I'm a newbie so please excuse the very obvious question!

My children were give their first tank today by their Aunt. Unfortunately the instructions for setting up the filter were pretty non-existent!

It came with a RENA Filstar i1 filter. I know this sticks to the wall of the tank but where is the best position? Does it need to be fully submerged or just the nozel near the top? As the power cable is coming out of the top I don't want to fully submerge it if I shouldn't!

Any help much apreciated


----------



## zoff (Feb 1, 2010)

Othello,

I have no experience with internal filters so I don't have much to share but I even did an extensive google search and couldn't come up with much. I was surprised that the Rena website didn't have a lick of info on the filter you are speaking of. Is it safe to assume that the kit includes the internal filter because the aquarium has a cover which doesn't allow for a hang on the back filter?
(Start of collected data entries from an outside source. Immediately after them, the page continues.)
Definition compare_op_eqb (a b : CompareOp) : bool :=
  match a, b with
  | Eq_, Eq_ | Neq, Neq | Lt_, Lt_ | Le_, Le_ | Gt_, Gt_ | Ge_, Ge_ => true
  | _, _ => false
  end.
Definition logical_op_eqb (a b : LogicalOp) : bool := match a, b with And_, And_ | Or_, Or_ => true | _, _ => false end.
Definition arith_op_eqb (a b : ArithOp) : bool :=
  match a, b with Plus, Plus | Minus, Minus | Times, Times | Div_, Div_ | Pow_, Pow_ => true | _, _ => false end.

Definition date_cmp (a b : Date) : comparison :=
  match Z.compare (date_year a) (date_year b) with
  | Eq => match Z.compare (date_month a) (date_month b) with Eq => Z.compare (date_day a) (date_day b) | c => c end
  | c => c
  end.

Definition time_cmp (a b : Time) : comparison :=
  match Z.compare (hour a) (hour b) with
  | Eq =>
      match Z.compare (minute a) (minute b) with
      | Eq => match Z.compare (second a) (second b) with Eq => Z.compare (nanosecond a) (nanosecond b) | c => c end
      | c => c
      end
  | c => c
  end.

Definition is_eq (c : comparison) : bool := match c with Eq => true | _ => false end.

Definition duration_eqb (a b : FeelDuration) : bool :=
  match a, b with
  | YearsMonths x, YearsMonths y | DaysTime x, DaysTime y => x =? y
  | _, _ => false
  end.

Definition binding_eqb (a b : ExternalFunctionBinding) : bool :=
  match a, b with
  | Java c m, Java c' m' => String.eqb c c' && String.eqb m m'
  | Pmml d m, Pmml d' m' => String.eqb d d' && option_eqb String.eqb m m'
  | MalformedBinding d, MalformedBinding d' => String.eqb d d'
  | _, _ => false
  end.

Fixpoint shape_eqb (a b : FeelTypeShape) : bool :=
  match a, b with
  | ShapeAny, ShapeAny => true
  | ShapeBase x, ShapeBase y => String.eqb x y
  | ShapeCollection x, ShapeCollection y | ShapeRange x, ShapeRange y => shape_eqb x y
  | ShapeRecord l, ShapeRecord l' => list_eqb (λ p q, String.eqb p.1 q.1 && shape_eqb p.2 q.2) l l'
  | _, _ => false
  end.

Section Equality.
Context `{DecimalCrate}.

Fixpoint expr_eqb (a b : FeelExpr) {struct a} : bool :=
  (start a =? start b) && (end_ a =? end_ b) &&
  match a, b with
  | Literal _ _ v, Literal _ _ w => value_eqb v w
  | Path _ _ l, Path _ _ l' => list_eqb String.eqb l l'
  | Compare _ _ l o r, Compare _ _ l' o' r' => expr_eqb l l' && compare_op_eqb o o' && expr_eqb r r'
  | BoolOp _ _ l o r, BoolOp _ _ l' o' r' => expr_eqb l l' && logical_op_eqb o o' && expr_eqb r r'
  | Not _ _ e, Not _ _ e' | Negate _ _ e, Negate _ _ e' => expr_eqb e e'
  | Arith _ _ l o r, Arith _ _ l' o' r' => expr_eqb l l' && arith_op_eqb o o' && expr_eqb r r'
  | Call _ _ f l ns, Call _ _ f' l' ns' =>
      String.eqb f f' && list_eqb expr_eqb l l' && list_eqb (option_eqb String.eqb) ns ns'
  | FunctionDef _ _ ps ss ex e, FunctionDef _ _ ps' ss' ex' e' =>
      list_eqb String.eqb ps ps' && list_eqb shape_eqb ss ss' && Bool.eqb ex ex' && expr_eqb e e'
  | IfThenElse _ _ c t o, IfThenElse _ _ c' t' o' => expr_eqb c c' && expr_eqb t t' && expr_eqb o o'
  | ListLit _ _ l, ListLit _ _ l' => list_eqb expr_eqb l l'
  | ContextLit _ _ l, ContextLit _ _ l' => list_eqb (λ p q, String.eqb p.1 q.1 && expr_eqb p.2 q.2) l l'
  | RangeLit _ _ f t fi ti br, RangeLit _ _ f' t' fi' ti' br' =>
      expr_eqb f f' && expr_eqb t t' && Bool.eqb fi fi' && Bool.eqb ti ti' && Bool.eqb br br'
  | Quantifier _ _ ev x s c, Quantifier _ _ ev' x' s' c' =>
      Bool.eqb ev ev' && String.eqb x x' && expr_eqb s s' && expr_eqb c c'
  | For _ _ l e, For _ _ l' e' => list_eqb (λ p q, String.eqb p.1 q.1 && expr_eqb p.2 q.2) l l' && expr_eqb e e'
  | Filter _ _ s f, Filter _ _ s' f' => expr_eqb s s' && expr_eqb f f'
  | FieldAccess _ _ e f, FieldAccess _ _ e' f' => expr_eqb e e' && String.eqb f f'
  | InstanceOf _ _ e s, InstanceOf _ _ e' s' => expr_eqb e e' && shape_eqb s s'
  | In_ _ _ v t, In_ _ _ v' t' => expr_eqb v v' && expr_eqb t t'
  | Invoke _ _ c l ns, Invoke _ _ c' l' ns' =>
      expr_eqb c c' && list_eqb expr_eqb l l' && list_eqb (option_eqb String.eqb) ns ns'
  | OpenRange _ _ o e, OpenRange _ _ o' e' => compare_op_eqb o o' && expr_eqb e e'
  | _, _ => false
  end
with value_eqb (a b : FeelValue) {struct a} : bool :=
  match a, b with
  | Null, Null => true
  | Boolean x, Boolean y => Bool.eqb x y
  | Number x, Number y => is_eq (bd_cmp x y)
  | Str x, Str y => String.eqb x y
  | Instant x q, Instant y r => (unix_nanos x =? unix_nanos y) && option_eqb qualifier_eqb q r
  | DateV x, DateV y => is_eq (date_cmp x y)
  | TimeV x q, TimeV y r => is_eq (time_cmp x y) && option_eqb qualifier_eqb q r
  | Duration x, Duration y => duration_eqb x y
  | List l, List l' => list_eqb value_eqb l l'
  | Map m, Map m' => list_eqb (λ p q, String.eqb p.1 q.1 && value_eqb p.2 q.2) m m'
  | Function f, Function g => function_eqb f g
  | Range r, Range s => range_eqb r s
  | Invocable id _ _ _, Invocable id' _ _ _ => String.eqb id id'
  | _, _ => false
  end
with function_eqb (a b : FeelFunction) {struct a} : bool :=
  match a, b with
  | mk_function ps e c ss rs x, mk_function ps' e' c' ss' rs' x' =>
      list_eqb String.eqb ps ps' && expr_eqb e e'
        && list_eqb (λ p q, String.eqb p.1 q.1 && value_eqb p.2 q.2) c c'
        && list_eqb shape_eqb ss ss' && shape_eqb rs rs' && option_eqb binding_eqb x x'
  end
with range_eqb (a b : FeelRange) {struct a} : bool :=
  match a, b with
  | mk_range s e si ei o, mk_range s' e' si' ei' o' =>
      value_eqb s s' && value_eqb e e' && Bool.eqb si si' && Bool.eqb ei ei' && option_eqb compare_op_eqb o o'
  end.
End Equality.

(** ** Ordering, equality and membership *)

Section Compare.
Context `{DecimalCrate}.

Definition feel_cmp (a b : FeelValue) : option comparison :=
  match a, b with
  | Number x, Number y => Some (bd_cmp x y)
  | Str x, Str y => Some (String.compare x y)
  | DateV x, DateV y => Some (date_cmp x y)
  | TimeV x _, TimeV y _ => Some (time_cmp x y)
  | Instant x _, Instant y _ => Some (Z.compare (unix_nanos x) (unix_nanos y))
  | Duration (DaysTime x), Duration (DaysTime y) => Some (Z.compare x y)
  | Duration (YearsMonths x), Duration (YearsMonths y) => Some (Z.compare x y)
  | _, _ => None
  end.
(* ===== verification/FeelBuiltins.v ===== *)
(** * FEEL builtins ([sutra-feel/src/evaluator.rs], the methods of [impl Evaluator] that do not
    evaluate an expression, and [sutra-feel/src/random.rs])

    The builtins that are functions of their arguments, in tables by name as the arms of
    [invoke_builtin]; those that read the clock, draw entropy or call a function value are in
    [FeelEval].  The [regex] and [fancy_regex] crates ([Regex]) and the Unicode case mappings
    ([CaseTables]) are interfaces.

    The theorems on them are in [FeelLaws]. *)
From Stdlib Require Import ZArith Lia Bool Ascii String.
From stdpp Require Import base option strings list.
From S2P Require Import Prelude Texts Decimal FeelValue Temporal FeelText TemporalParse FeelLexer FeelParser FeelOps.

Open Scope string_scope.
Open Scope list_scope.
Open Scope Z_scope.

(** ** Third-party code *)

Class Regex : Type := {
  regex : Type;
  regex_new : string → result string regex;
  regex_is_match : regex → string → bool;
  regex_replace_all : regex → string → string → string;
  regex_split : regex → string → list string;
  fancy_regex : Type;
  fancy_new : string → result string fancy_regex;
  fancy_is_match : fancy_regex → string → option bool
}.

Class CaseTables : Type := { to_uppercase : string → string; to_lowercase : string → string }.

(** ** Names *)

Definition SPACED_BUILTIN_ALIASES : list (string * string) :=
  [("string length", "stringLength"); ("upper case", "upperCase"); ("lower case", "lowerCase");
   ("substring before", "substringBefore"); ("substring after", "substringAfter"); ("starts with", "startsWith");
   ("ends with", "endsWith"); ("list contains", "listContains"); ("index of", "indexOf");
   ("insert before", "insertBefore"); ("distinct values", "distinctValues"); ("string join", "stringJoin");
   ("day of week", "dayOfWeek"); ("day of year", "dayOfYear"); ("month of year", "monthOfYear");
   ("week of year", "weekOfYear"); ("round up", "roundUp"); ("round down", "roundDown");
   ("round half up", "roundHalfUp"); ("round half down", "roundHalfDown");
   ("years and months duration", "yearsAndMonthsDuration"); ("days and time duration", "daysAndTimeDuration");
   ("date and time", "dateAndTime"); ("get value", "getValue"); ("get entries", "getEntries");
   ("context put", "contextPut"); ("context merge", "contextMerge"); ("list replace", "listReplace");
   ("met by", "metBy"); ("overlaps before", "overlapsBefore"); ("overlaps after", "overlapsAfter");
   ("finished by", "finishedBy"); ("started by", "startedBy")].

Definition SPACED_PROPERTY_NAMES : list string := ["time offset"; "start included"; "end included"].

Definition canonical_builtin (name : string) : string :=
  match map_get name SPACED_BUILTIN_ALIASES with Some canonical => canonical | None => name end.

Definition builtin_param_names (name : string) : option (list string) :=
  map_get name
    [("abs", ["n"]); ("sqrt", ["number"]); ("exp", ["number"]); ("log", ["number"]); ("even", ["number"]);
     ("odd", ["number"]); ("median", ["list"]); ("stddev", ["list"]); ("mode", ["list"]); ("all", ["list"]);
     ("any", ["list"]); ("product", ["list"]); ("stringJoin", ["list"; "delimiter"]); ("is", ["value1"; "value2"]);
     ("range", ["from"]); ("split", ["string"; "delimiter"]);
     ("number", ["from"; "grouping separator"; "decimal separator"]); ("floor", ["n"; "scale"]);
     ("modulo", ["dividend"; "divisor"]); ("ceiling", ["n"; "scale"]); ("getValue", ["m"; "key"]);
     ("getEntries", ["m"]); ("context", ["entries"]); ("contextMerge", ["contexts"]); ("dayOfWeek", ["date"]);
     ("monthOfYear", ["date"]); ("dayOfYear", ["date"]); ("weekOfYear", ["date"])].
(** A call of a value: of a function, of a native one, or of neither. *)
Definition invoke_value (callee : FeelValue) (args : list FeelValue) (arg_names : list (option string)) (site : Z)
    (otherwise : M FeelValue) : M FeelValue :=
  match callee with
  | Function f => call f args arg_names site
  | Invocable id params shapes ret => invoke_invocable id params shapes ret args arg_names
  | _ => otherwise
  end.

Fixpoint eval_internal (expr : FeelExpr) (ctx : FeelContext) {struct expr} : M FeelValue :=
  match expr with
  | Literal _ _ v => mret v
  | Path _ _ segments => lift (path_value segments ctx)
  | Compare site _ lhs op rhs =>
      l ← eval_internal lhs ctx;
      r ← eval_internal rhs ctx;
      lift (compare_values positions op l r site)
  | BoolOp _ _ lhs op rhs => l ← eval_internal lhs ctx; bool_op op (tri l) (eval_internal rhs ctx)
  | Not _ _ a => v ← eval_internal a ctx; mret (of_tri (negb <$> tri v))
  | Negate _ _ a => v ← eval_internal a ctx; lift (negate v)
  | Arith _ _ lhs op rhs =>
      l ← eval_internal lhs ctx;
      r ← eval_internal rhs ctx;
      lift (arith_values op l r)
  | Call site _ name args arg_names =>
      vs ← map_m (λ a, eval_internal a ctx) args;
      invoke_value (or_null (map_get name ctx)) vs arg_names site (invoke_builtin positions call name vs arg_names site)
  | FunctionDef _ _ params shapes external body =>
      binding ← (if external then
                   r ← attempt (eval_internal body ctx);
                   mret (Some (match r with Ok v => classify_body_value v | Err e => MalformedBinding (fe_message e) end))
                 else mret None);
      mret (Function (mk_function params body ctx shapes ShapeAny binding))
  | IfThenElse _ _ cond then_ otherwise =>
      c ← eval_internal cond ctx;
      match c with
      | Boolean true => eval_internal then_ ctx
      | Boolean false | Null => eval_internal otherwise ctx
      | _ => mret Null
      end
  | ListLit _ _ items => vs ← map_m (λ e, eval_internal e ctx) items; mret (List vs)
  | ContextLit _ _ entries =>
      (fix go (entries : list (string * FeelExpr)) (local m : FeelContext) : M FeelValue :=
         match entries with
         | [] => mret (Map m)
         | (key, e) :: entries =>
             if is_some (map_get key m) then mret Null
             else v ← eval_internal e local; go entries (map_insert key v local) (map_insert key v m)
         end) entries ctx []
  | RangeLit _ _ from to from_inclusive to_inclusive _ =>
      s ← eval_internal from ctx;
      e ← eval_internal to ctx;
      mret (Range (mk_range s e from_inclusive to_inclusive None))
  | Quantifier site _ every var source condition =>
      v ← eval_internal source ctx;
      items ← lift (items_of positions v site (is_bare_range source));
      until (λ item,
        r ← eval_internal condition (map_insert var item ctx);
        mret (match r with
              | Boolean b => if Bool.eqb b every then None else Some (Boolean b)
              | Null => None
              | _ => Some Null
              end)) (Boolean every) items
  | For _ _ bindings body =>
      out ← (fix go (bindings : list (string * FeelExpr)) (ctx : FeelContext) (out : list FeelValue) : M (list FeelValue) :=
        match bindings with
        | [] => v ← eval_internal body (map_insert "partial" (List out) ctx); mret (out ++ [v])
        | (var, source) :: bindings =>
            v ← eval_internal source ctx;
            items ← lift (items_of positions v (start body) (is_bare_range source));
            fold_m (λ out item, go bindings (map_insert var item ctx) out) items out
        end) bindings ctx [];
      mret (List out)
  | Filter _ _ source predicate =>
      src ← eval_internal source ctx;
      if is_null src then mret Null
      else
        index ← attempt (eval_internal predicate ctx);
        match index with
        | Ok (Number n) => mret (filter_index (as_list src) n)
        | _ =>
            kept ← gather (λ item,
              r ← eval_internal predicate (item_scope ctx item);
              mret (match r with
                    | Boolean true => Some [item]
                    | Boolean false | Null => Some []
                    | _ => None
                    end)) (as_list src);
            mret (match kept with Some xs => List xs | None => Null end)
        end
  | FieldAccess _ _ base field => v ← eval_internal base ctx; mret (field_access v field)
  | InstanceOf _ _ e shape =>
      v ← eval_internal e ctx;
      b ← lift (instance_of_shape type_fuel v shape type_resolver);
      mret (Boolean b)
  | In_ _ _ value_ test => v ← eval_internal value_ ctx; t ← eval_internal test ctx; mret (membership v t)
  | Invoke site _ callee args arg_names =>
      c ← eval_internal callee ctx;
      vs ← map_m (λ a, eval_internal a ctx) args;
      invoke_value c vs arg_names site
        (lift (mismatch positions ("Cannot invoke a " +:+ type_name c +:+ " as a function") site))
  | OpenRange _ _ op bound => b ← eval_internal bound ctx; mret (Range (open_range_value op b))
  end.
End Walk.

(** ** Tying the knot *)

(** A function value runs its body with one call less to go. *)
Fixpoint invoke (positions : option FeelSourcePositions) (resolver : option TypeResolver) (fuel : nat) (f : FeelFunction)
    (args : list FeelValue) (arg_names : list (option string)) (site : Z) : M FeelValue :=
  match fuel with
  | O => lift (Err OutOfFuel)
  | S fuel =>
      invoke_function positions (eval_internal positions resolver fuel (invoke positions resolver fuel)) f args arg_names
        site
  end.

Definition eval_expr (positions : option FeelSourcePositions) (resolver : option TypeResolver) (fuel : nat)
    (expr : FeelExpr) (ctx : FeelContext) : M FeelValue :=
  eval_internal positions resolver fuel (invoke positions resolver fuel) expr ctx.

(** [eval] and [eval_with_positions]. *)
Definition eval (fuel : nat) (expr : FeelExpr) (ctx : FeelContext) : M FeelValue := eval_expr None None fuel expr ctx.

Definition eval_with_positions (fuel : nat) (expr : FeelExpr) (ctx : FeelContext) (positions : FeelSourcePositions)
    : M FeelValue :=
  eval_expr (Some positions) None fuel expr ctx.

Definition eval_with_positions_and_types (fuel : nat) (expr : FeelExpr) (ctx : FeelContext)
    (positions : FeelSourcePositions) (type_resolver : option TypeResolver) : M FeelValue :=
  eval_expr (Some positions) type_resolver fuel expr ctx.

Definition boolean_result (v : FeelValue) (expr : FeelExpr) (positions : option FeelSourcePositions) : res bool :=
  match v with
  | Boolean b => Ok b
  | Null => Ok false
  | other => mismatch positions ("Expected boolean result, got " +:+ type_name other) (start expr)
  end.

Definition eval_boolean (fuel : nat) (expr : FeelExpr) (ctx : FeelContext) : M bool :=
  v ← eval fuel expr ctx; lift (boolean_result v expr None).
End Eval.
(* ===== verification/FeelLaws.v ===== *)
(** * Laws of the FEEL operations

    Theorems on [FeelOps] and [FeelBuiltins], for any decimals that compare by value.

    - Interval relations come in converse pairs, and on a range that is not empty [includes] is
      membership ([interval_relations_converse]).
    - [substring] and [sublist] take the elements their arguments name, and panic exactly when
      the end of the section overflows an [i64] ([section_bounds]).
    - A range of integers below the edge of [i64] iterates in at most ten million and one steps
      or is refused; up to [i64::MAX] the loop has no end ([range_iteration]).
    - Raising to the power [i64::MIN] gives one ([pow_of_min_is_one]). *)
From Stdlib Require Import ZArith QArith Lia Bool Ascii String.
From stdpp Require Import base option strings gmap list.
From S2P Require Import Prelude Texts Decimal FeelValue Temporal FeelText TemporalParse FeelLexer FeelParser.
From S2P Require Import FeelSyntax FeelOps FeelBuiltins FeelEval FeelFacade FeelPlain.

Open Scope string_scope.
Open Scope list_scope.
Open Scope Z_scope.

(** ** Orders *)

Class Order {A} (cmp : A → A → comparison) : Prop := {
  cmp_antisym a b : cmp b a = CompOpp (cmp a b);
  cmp_trans a b c : cmp a b = Lt → cmp b c = Lt → cmp a c = Lt;
  cmp_eq a b c : cmp a b = Eq → cmp a c = cmp b c
}.

#[local] Instance order_Z : Order Z.compare.
Proof.
  split; [intros; apply Z.compare_antisym|intros a b c; rewrite !Z.compare_lt_iff; lia|].
  by intros a b c ->%Z.compare_eq_iff.
Qed.

#[local] Instance order_string : Order String.compare.
Proof.
  split; [intros; apply String.compare_antisym|apply string_compare_trans|by intros a b c ->%String.compare_eq_iff].
Qed.

#[local] Instance order_decimal {d : DecimalCrate} {Hd : DecimalCrateLaws d} : Order bd_cmp.
Proof.
  split; intros a b; rewrite ?bd_cmp_value; [symmetry; apply Qcompare_antisym| |].
  - intros c. rewrite !bd_cmp_value, <-!Qlt_alt. apply Qlt_trans.
  - intros c. rewrite !bd_cmp_value, <-Qeq_alt. by intros ->.
Qed.

(** By a key first. *)
Lemma order_lex {A} (f : A → Z) (cmp : A → A → comparison) :
  Order cmp → Order (λ a b, match Z.compare (f a) (f b) with Eq => cmp a b | c => c end).
Proof.
  intros [Ha Ht He]. split.
  - intros a b. rewrite (Z.compare_antisym (f a)). destruct (Z.compare (f a) (f b)); simpl; [apply Ha|done..].
  - intros a b c. destruct (Z.compare_spec (f a) (f b)), (Z.compare_spec (f b) (f c)); try done; intros H1 H2.
    + replace (f a) with (f c) by congruence. rewrite Z.compare_refl. by eapply Ht.
    + by rewrite (proj2 (Z.compare_lt_iff _ _)) by lia.
    + by rewrite (proj2 (Z.compare_lt_iff _ _)) by lia.
    + by rewrite (proj2 (Z.compare_lt_iff _ _)) by lia.
  - intros a b c. destruct (Z.compare_spec (f a) (f b)) as [E| |]; [|done..]. intros H. rewrite E.
    destruct (Z.compare (f b) (f c)); [by apply He|done..].
Qed.
Lemma arith_kind op l r v :
  arith_values op l r = Ok v → (op = Plus ∧ type_name v = "String") ∨ type_name v ∈ arith_kinds.
Proof.
  unfold arith_values. set (numeric := if is_temporal l || is_temporal r then _ else _).
  assert (Hn : numeric = Ok v → type_name v ∈ arith_kinds); subst numeric.
  { destruct (is_temporal l || is_temporal r); [|destruct (is_null l || is_null r || (is_string l || is_string r)) eqn:E].
    - intros (o & Ho & H)%result_bind_ok. destruct o as [w|]; [|discriminate]. injection H as <-. by eapply temporal_kind.
    - destruct (is_null l || is_null r); simpl in E; rewrite ?E; intros [= <-]; listed.
    - apply orb_false_iff in E as [-> ->]. intros (a & _ & (b & _ & H)%result_bind_ok)%result_bind_ok.
      destruct op; try (injection H as <-; try destruct (is_zero b); listed). by eapply pow_kind. }
  destruct op; auto. destruct l; auto. destruct r; auto. intros [= <-]. by left.
Qed.

Lemma walk_kind e : ∀ ctx k v k', eval_internal positions resolver type_fuel call e ctx k = (Ok v, k') → has_kind e v.
Proof.
  assert (Hbool : ∀ v, type_name v = "Boolean" ∨ type_name v = "null" → type_name v ∈ ["Boolean"; "null"]).
  { intros v. rewrite !elem_of_cons. tauto. }
  induction e using expr_induction; intros ctx k out k' H'; try (intros ks; discriminate); intros ks Hk; simpl in H'.
  - injection Hk as <-. apply run_ret in H' as <-. by apply elem_of_cons; left.
  - injection Hk as <-. apply run_bind in H' as (l & k1 & _ & (r & k2 & _ & Hr%run_lift)%run_bind). by eapply Hbool, compare_kind.
  - injection Hk as <-. apply run_bind in H' as (l & k1 & _ & Hr). by eapply Hbool, bool_op_kind.
  - injection Hk as <-. apply run_bind in H' as (l & k1 & _ & <-%run_ret). apply Hbool, of_tri_kind.
  - injection Hk as <-. apply run_bind in H' as (l & k1 & _ & Hr%run_lift). by eapply negate_kind.
  - injection Hk as <-. apply run_bind in H' as (l & k1 & _ & (r & k2 & _ & Hr%run_lift)%run_bind).
    apply arith_kind in Hr as [[-> Hs]|Hs]; [by apply elem_of_cons; left|]. by apply elem_of_app; right.
  - injection Hk as <-. apply run_bind in H' as (b & k1 & _ & <-%run_ret). by apply elem_of_cons; left.
  - apply bind_Some in Hk as (kt & Ht & (ko & Ho & [= <-])%bind_Some). rewrite elem_of_cons, elem_of_app.
    apply run_bind in H' as (c & k1 & _ & H'). destruct c as [|[]| | | | | | | | | | |]; try (apply run_ret in H' as <-; by left).
    + right; right. by eapply IHe3.
    + right; left. by eapply IHe2.
    + right; right. by eapply IHe3.
  - injection Hk as <-. apply run_bind in H' as (l' & k1 & _ & <-%run_ret). by apply elem_of_cons; left.
  - injection Hk as <-. revert H'. generalize ctx at 1. generalize (@nil (string * FeelValue)). revert k.
    induction l as [|[key x] l IHl]; intros k m local; [intros <-%run_ret; by apply elem_of_cons; left|].
    destruct (is_some _); [intros <-%run_ret; apply elem_of_cons; right; by apply elem_of_cons; left|].
    intros (w & k1 & _ & Hrest)%run_bind. inversion H; subst. by eapply IHl.
  - injection Hk as <-. apply run_bind in H' as (l & k1 & _ & (r & k2 & _ & <-%run_ret)%run_bind). by apply elem_of_cons; left.
  - injection Hk as <-. apply run_bind in H' as (l & k1 & _ & (items & k2 & _ & H')%run_bind). apply Hbool. revert H'.
    apply (run_until _ _ _ _ _ _ (λ v, type_name v = "Boolean" ∨ type_name v = "null")); [|by left].
    intros ???? (r & k4 & _ & <-%run_ret)%run_bind b Hb. destruct r; simplify_eq; try (by right).
    destruct (Bool.eqb _ _); simplify_eq. by left.
  - injection Hk as <-. apply run_bind in H' as (l & k1 & _ & <-%run_ret). by apply elem_of_cons; left.
  - injection Hk as <-. apply run_bind in H' as (l & k1 & _ & (b & k2 & _ & <-%run_ret)%run_bind). by apply elem_of_cons; left.
  - injection Hk as <-. apply run_bind in H' as (l & k1 & _ & (r & k2 & _ & <-%run_ret)%run_bind). apply Hbool.
    destruct r; try (by left). apply of_tri_kind.
  - injection Hk as <-. apply run_bind in H' as (l & k1 & _ & <-%run_ret). by apply elem_of_cons; left.
Qed.
End Kinds.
If it does I would play it safe and keep the cord out of the water (though I am pretty sure it was designed to be submerged). Sorry I couldn't be more help.


----------



## othello (Feb 3, 2010)

zoff said:


> Othello,
> 
> I have no experience with internal filters so I don't have much to share but I even did an extensive google search and couldn't come up with much. I was surprised that the Rena website didn't have a lick of info on the filter you are speaking of. Is it safe to assume that the kit includes the internal filter because the aquarium has a cover which doesn't allow for a hang on the back filter? If it does I would play it safe and keep the cord out of the water (though I am pretty sure it was designed to be submerged). Sorry I couldn't be more help.


Thank you for the reply and taking the time to have a search. Like you I have found nothing, which I do find surprising!

At the moment I am keeping the lead out of the water until I can visit the local aquarium shop at the weekend and see what they do.

Thanks again


----------